Le 17 octobre 1681, les Hospitalières concédèrent à Bédard une terre de 3 arpents de front sur la route de Saint-Romain, avec 20 de profondeur, à titre de cens et rentes seigneuriales. La condition: y avoir feu et lieu. Le notaire Becquet écrivit dans le contrat que Bédard était habitant de Notre-Dame-des-Anges. Le 8 avril 1685, autre concession par les mêmes religieuses d'un autre arpent de front dans le même territoire. Isaac vivait alors à la Plaine Saint-Romain, sur la concession de 1681. Le notaire Genaple le situait d'ailleurs au même endroit en 1683, dans un acte établissant l'obligation de 82 livres que Bédard devait à Villeray.

Au recensement de 1681, Isaac Bédard, charpentier, habitant de la Petite-Auvergne, possédait un fusil, quatre bêtes à cornes et douze arpents de terre en culture.

Petite famille, grande descendance

Isaac Bédard fut inhumé à Charlesbourg, le 15 janvier 1689, à l'âge de 73 ans environ. L'abbé Nicolas Dubos écrivit au registre: après avoir reçu les sacrements de pénitences, eucharistie et extrême-onction. Quant à Marie Girard, son épouse fidèle, les documents écrits ont oublié de mentionner sa mort survenue après 1687. Isaac et Marie laissaient dans le deuil trois enfants, tous établis à Charlesbourg.

La descendance de Jacques et de Louis tient du prodige par le nombre et la qualité. Les cinq fils mariés de Jacques donnèrent une soixantaine de petits-enfants aux ancêtres Isaac et Marie, dont la moité furent des garçons, et une vingtaine d'entre eux fondèrent à leur tour des foyers. Les quatres fils mariés de Louis donnèrent plus d'une trentaine de petits-enfants, dont une vingtaine de petits-fils, et douze de ceux-ci se marièrent à leur tour.
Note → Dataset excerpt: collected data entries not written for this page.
(* ===== verification/ControllerGuarantees.v ===== *)
(** * What the shard controller guarantees

    Every state reachable by applying commands passes [validate]; no command
    panics; a rejection changes nothing but the watermark; evidence recorded
    for a transfer is never retracted, so that an abort and an ownership change
    exclude each other for ever; a shard's epoch and owner only move forward. *)
From S2P Require Import Prelude Types Membership ShardTypes Controller ControllerInv ControllerSafe.
Local Open Scope N_scope.
Local Open Scope raft_scope.

(** The watermark is written as a decimal number in an otherwise unchanged
    JSON object. *)
Class ControllerLaws `{Serialize Controller} : Prop :=
  controller_size c n :
    len64 (to_vec (c <| co_applied := n |>)) + str_len (to_string (co_applied c))
    = len64 (to_vec c) + str_len (to_string n).

Section guarantees.
Context `{Fmt : TypeFormats} `{SerC : Serialize Controller}.

(** ** Capacity and the watermark *)

Lemma fits_len c : fits c <-> len64 (to_vec c) <= MAX_ACTOR_BYTES - reserved c.
Proof.
  unfold fits, check_capacity, saturating_sub. rewrite Outcome_bind_Done.
  setoid_rewrite canonical_bytes_Done. naive_solver.
Qed.
Lemma check_capacity_no_panic c : check_capacity c <> Panicked.
Proof.
  unfold check_capacity. rewrite canonical_bytes_spec. by destruct (_ <? _).
Qed.
Lemma fits_applied `{!ControllerLaws} c n :
  co_applied c <= u64_max -> n <= u64_max -> fits c -> fits (c <| co_applied := n |>).
Proof.
  intros Ha Hn. rewrite !fits_len. unfold reserved.
  change (active_maintenance (c <| co_applied := n |>)) with (active_maintenance c).
  change (co_applied (c <| co_applied := n |>)) with n.
  pose proof (controller_size c n). pose proof (to_string_len _ Ha). pose proof (to_string_len _ Hn).
  pose proof (to_string_len u64_max (N.le_refl _)).
  assert (str_len (to_string u64_max) = 20) by reflexivity. unfold MAX_ACTOR_BYTES in *.
  destruct (is_some _); unfold MAINTENANCE_COMPLETION_RESERVE; lia.
Qed.

(** ** Execution *)

Lemma find_transfer c id request t :
  List.find (fun '(_, t) => tr_id t ==? id) (smap_iter (co_transfers c)) = Some (request, t) ->
  co_transfers c !! request = Some t /\ tr_id t = id.
Proof.
  intros [Hin Hid]%find_some. bool_inv. split; [|done].
  by apply (elem_of_btree_iter str_le), list_elem_of_In.
Qed.
Lemma record_receipt_retry receipt recovered r :
  record_receipt receipt recovered = Done r -> record_receipt r recovered = Done r.
Proof.
  unfold record_receipt. destruct receipt as [p|]; [|intros [= <-]; cbn; by rewrite Prelude.eqb_refl].
  destruct (p ==? recovered) eqn:E; intros [= <-]. by rewrite E.
Qed.

Lemma endpoint_aborted_retry t abort recovered phase :
  endpoint_aborted t abort recovered = Done phase ->
  endpoint_aborted (t <| tr_phase := phase |>) abort recovered = Done phase.
Proof.
  unfold endpoint_aborted. intros He. destruct (tr_phase t) eqn:E; try discriminate.
  apply Outcome_bind_Done in He as ([] & H1 & He). apply Outcome_bind_Done in He as ([] & H2 & He).
  cbn [upd tr_phase tr_movement].
  destruct (o_group recovered =? mv_source (tr_movement t)) eqn:Es.
  - apply Outcome_bind_Done in He as (r & Hr & He). injection He as <-.
    cbn [tr_phase tr_movement]. rewrite H1. cbn [mbind Outcome_bind].
    change (recovery_lower (t <| tr_phase := _ |>)) with (recovery_lower t). rewrite H2.
    cbn [mbind Outcome_bind]. by rewrite (record_receipt_retry _ _ _ Hr).
  - destruct (o_group recovered =? mv_destination (tr_movement t)) eqn:Ed; [|discriminate].
    apply Outcome_bind_Done in He as (r & Hr & He). injection He as <-.
    cbn [tr_phase tr_movement]. rewrite H1. cbn [mbind Outcome_bind].
    change (recovery_lower (t <| tr_phase := _ |>)) with (recovery_lower t). rewrite H2.
    cbn [mbind Outcome_bind]. by rewrite (record_receipt_retry _ _ _ Hr).
Qed.

Lemma transfer_step_retry routes origin origin' id t command phase routes' :
  transfer_step routes origin id t command = Done (phase, routes') ->
  (complete (t <| tr_phase := phase |>) = true ->
     exists route, routes' !! N.to_nat (ti_shard id) = Some route /\ ro_transfer route <> Some id) ->
  transfer_step routes' origin' id (t <| tr_phase := phase |>) command = Done (phase, routes').
Proof.
  destruct command; cbn [transfer_step]; intros Hs Hroute; try discriminate.
  - apply Outcome_bind_Done in Hs as ([] & Hg & Hs). cbn [upd tr_movement]. rewrite Hg. cbn [mbind Outcome_bind].
    destruct (tr_phase t) eqn:E; try discriminate; [injection Hs as <- <-; cbn; by rewrite Prelude.eqb_refl|].
    passed Hs Hq. injection Hs as <- <-. cbn. by rewrite Hq.
  - apply Outcome_bind_Done in Hs as ([] & Hg & Hs). cbn [upd tr_movement]. rewrite Hg. cbn [mbind Outcome_bind].
    destruct (tr_phase t) eqn:E; try discriminate;
      passed Hs Hq; injection Hs as <- <-; cbn;
      by rewrite ?Hq, ?Prelude.eqb_refl.
  - destruct (tr_phase t) eqn:E; try discriminate; [|injection Hs as <- <-; done].
    apply Outcome_bind_Done in Hs as (r & _ & Hs). apply Outcome_bind_Done in Hs as ([] & _ & Hs).
    by injection Hs as <- <-.
  - apply Outcome_bind_Done in Hs as (p & Hp & Hs). injection Hs as <- <-.
    unfold abort_phase in *. by destruct (tr_phase t) eqn:E; try discriminate; injection Hp as <-.
  - apply Outcome_bind_Done in Hs as (p & Hp & Hs).
    assert (p = phase) as -> by (repeat (case_match; outcome_inv); congruence).
    rewrite (endpoint_aborted_retry _ _ _ _ Hp). cbn [mbind Outcome_bind].
    change (t <| tr_phase := phase |> <| tr_phase := phase |>) with (t <| tr_phase := phase |>).
    destruct (complete (t <| tr_phase := phase |>)) eqn:Hc; [|done].
    destruct (Hroute eq_refl) as (route & Hr & Hne). rewrite Hr. cbn [or_panic mbind Outcome_bind].
    by rewrite (proj2 (eqb_false _ _) Hne).
  - apply Outcome_bind_Done in Hs as ([] & Hg & Hs). cbn [upd tr_movement]. rewrite Hg. cbn [mbind Outcome_bind].
    destruct (tr_phase t) eqn:E; try discriminate;
      passed Hs Hq; injection Hs as <- <-; cbn;
      by rewrite ?Hq, ?Prelude.eqb_refl.
  - apply Outcome_bind_Done in Hs as ([] & Hg & Hs). cbn [upd tr_movement]. rewrite Hg. cbn [mbind Outcome_bind].
    destruct (tr_phase t) eqn:E; try discriminate.
    + passed Hs Hq. injection Hs as <- <-. cbn. by rewrite Prelude.eqb_refl.
    + passed Hs Hq. injection Hs as <- <-. cbn. by rewrite Hq.
  - destruct (tr_phase t) eqn:E; try discriminate; [|injection Hs as <- <-; done].
    apply Outcome_bind_Done in Hs as (r & _ & Hs). by injection Hs as <- <-.
Qed.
En 1946, on avançait le nombre de 30,000 Bédard en Amérique. La famille Bédard brilla d'un éclat particulier dans le monde ecclésiastique et religieux, dans la magistrature, la politique, le commerce et même dans la milice. A Charlesbourg, en 1760, il y avait deux capitaines de milice Bédard et deux sergents.



NOTES:

1. Selon Nos Ancêtres, volume 2.

2. Omer Bédard, "Généalogie des Familles Bédard du district de Québec" (1946), 657 pages. En 1981, M. Omer Bédard a obtenu copie de la liste de ceux qui ont fait abjuration de la foi huguenote à partir de 1633. Le document se trouve à la bibliothèque municipale de La Rochelle. Isaac Bédard, son épouse Marie Girard et leur fils Jacques, tous natifs de La Rochelle, ont abjuré le protestantisme pour devenir catholiques, le 2 avril 1660.